--- SUPPLIED ENTRIES Enclosed Below ---
(** [lsdn_socket_init]: the options of the socket are not essential. *)
Definition lsdn_socket_init (opened bound ext_ack cap_ack : bool) : bool * list string :=
  if negb opened then (false, []) else
  if negb bound then (false, []) else
  (true, (if ext_ack then [] else ["Extended messages not available"]) ++
         (if cap_ack then [] else ["CAP_ACK not available"])).

(** [lsdn_link_get_mtu]: the answer has the index of a link and its attributes. *)
Fixpoint find_mtu (l : list nlattr) : lsdn_err_t * option Z :=
  match l with
  | [] => (LSDNE_NOIF, None)
  | Attr IFLA_MTU (U32 mtu) :: _ => (LSDNE_OK, Some mtu)
  | Attr IFLA_MTU _ :: _ | NestAttr IFLA_MTU _ _ :: _ => (LSDNE_NETLINK, None)
  | _ :: l => find_mtu l
  end.
Definition lsdn_link_get_mtu (sent : bool) (answer : option (Z * list nlattr)) (ifindex : Z)
    : M unit (lsdn_err_t * option Z) :=
  if negb sent then mret (LSDNE_NETLINK, None) else
  match answer with
  | None => mret (LSDNE_NETLINK, None)
  | Some (index, l) => _ ← assert_ (index =? ifindex); mret (find_mtu l)
  end.

(** [tc_core_init]: the three numbers of /proc/net/psched, if they can be read. *)
Definition tc_core_init (psched : option (Z * Z * Z)) : M unit double :=
  match psched with
  | None => fail Aborted
  | Some (t2us, us2t, clock_res) =>
      let t2us := if clock_res =? 1000000000 then us2t else t2us in
      let clock_factor := f64_of_Z clock_res in
      mret (f64_mul (f64_div (f64_of_Z t2us) (f64_of_Z us2t)) clock_factor)
  end.
Lemma length_pending b : buf_ok b → length (pending b) = (used b - pos b)%nat.
Proof. intros (? & Hl & _). unfold pending. rewrite length_drop, length_take. lia. Qed.
Lemma pending_empty b : buf_ok b → used b = 0%nat ↔ pending b = [].
Proof.
  intros Hb. rewrite <-length_zero_iff_nil, length_pending by done. destruct Hb as (_ & _ & ? & H). lia.
Qed.
Lemma moves_write b inp out n :
  moves b inp out → (1 ≤ n ≤ length (pending b))%nat →
  let '(b', r, l) := buf_write b (WOk n) in
  moves b' inp (out ++ l) ∧ length (pending b') = (length (pending b) - n)%nat ∧ size b' = size b.
Proof.
  intros [Hb Hm] Hn. assert (Hl := length_pending b Hb). destruct b as [sz us ps d]. cbn in *.
  destruct Hb as (Hu & Hd & Hp & Hz). cbn in *. unfold pending in *. cbn in *.
  destruct (us <=? ps + n)%nat eqn:E; cbn -[take drop]; [apply Nat.leb_le in E|apply Nat.leb_gt in E].
  - rewrite (take_ge _ n) by lia. split_and!; [|rewrite take_0; cbn; lia|done].
    split; [split_and!; cbn; lia|]. unfold pending. cbn -[take drop]. by rewrite app_nil_r.
  - split_and!; [|rewrite !length_drop, !length_take; lia|done].
    split; [split_and!; cbn; lia|]. unfold pending. cbn -[take drop].
    rewrite <-drop_drop, <-app_assoc, take_drop. done.
Qed.
Lemma moves_read b inp out l :
  moves b inp out → used b = 0%nat → (length l ≤ size b)%nat →
  moves (buf_read b (ROk l)) (inp ++ l) out ∧ pending (buf_read b (ROk l)) = l.
Proof.
  intros [Hb Hm] Hu Hl. assert (He := proj1 (pending_empty b Hb) Hu). rewrite He, app_nil_r in Hm. subst out.
  destruct b as [sz us ps d]. destruct Hb as (? & Hd & Hp & _). cbn in *. subst us.
  assert (ps = 0%nat) as -> by lia.
  assert (pending (Buf sz (length l) 0 (l ++ drop (length l) d)) = l) as Hpd
    by (unfold pending; cbn -[take]; by rewrite take_app_length).
  split; [split|done]; [|by rewrite Hpd]. split_and!; cbn; rewrite ?length_app, ?length_drop; lia.
Qed.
--- End of Enclosed SUPPLIED ENTRIES ---
◆ **DIRECTIONS FOR THIS TASK**
Output only the lines from the one that contains "moves b inp out → used" through the final line of the records, exactly as given.

◆ **WRITTEN SOLUTION**
  moves b inp out → used b = 0%nat → (length l ≤ size b)%nat →
  moves (buf_read b (ROk l)) (inp ++ l) out ∧ pending (buf_read b (ROk l)) = l.
Proof.
  intros [Hb Hm] Hu Hl. assert (He := proj1 (pending_empty b Hb) Hu). rewrite He, app_nil_r in Hm. subst out.
  destruct b as [sz us ps d]. destruct Hb as (? & Hd & Hp & _). cbn in *. subst us.
  assert (ps = 0%nat) as -> by lia.
  assert (pending (Buf sz (length l) 0 (l ++ drop (length l) d)) = l) as Hpd
    by (unfold pending; cbn -[take]; by rewrite take_app_length).
  split; [split|done]; [|by rewrite Hpd]. split_and!; cbn; rewrite ?length_app, ?length_drop; lia.
Qed.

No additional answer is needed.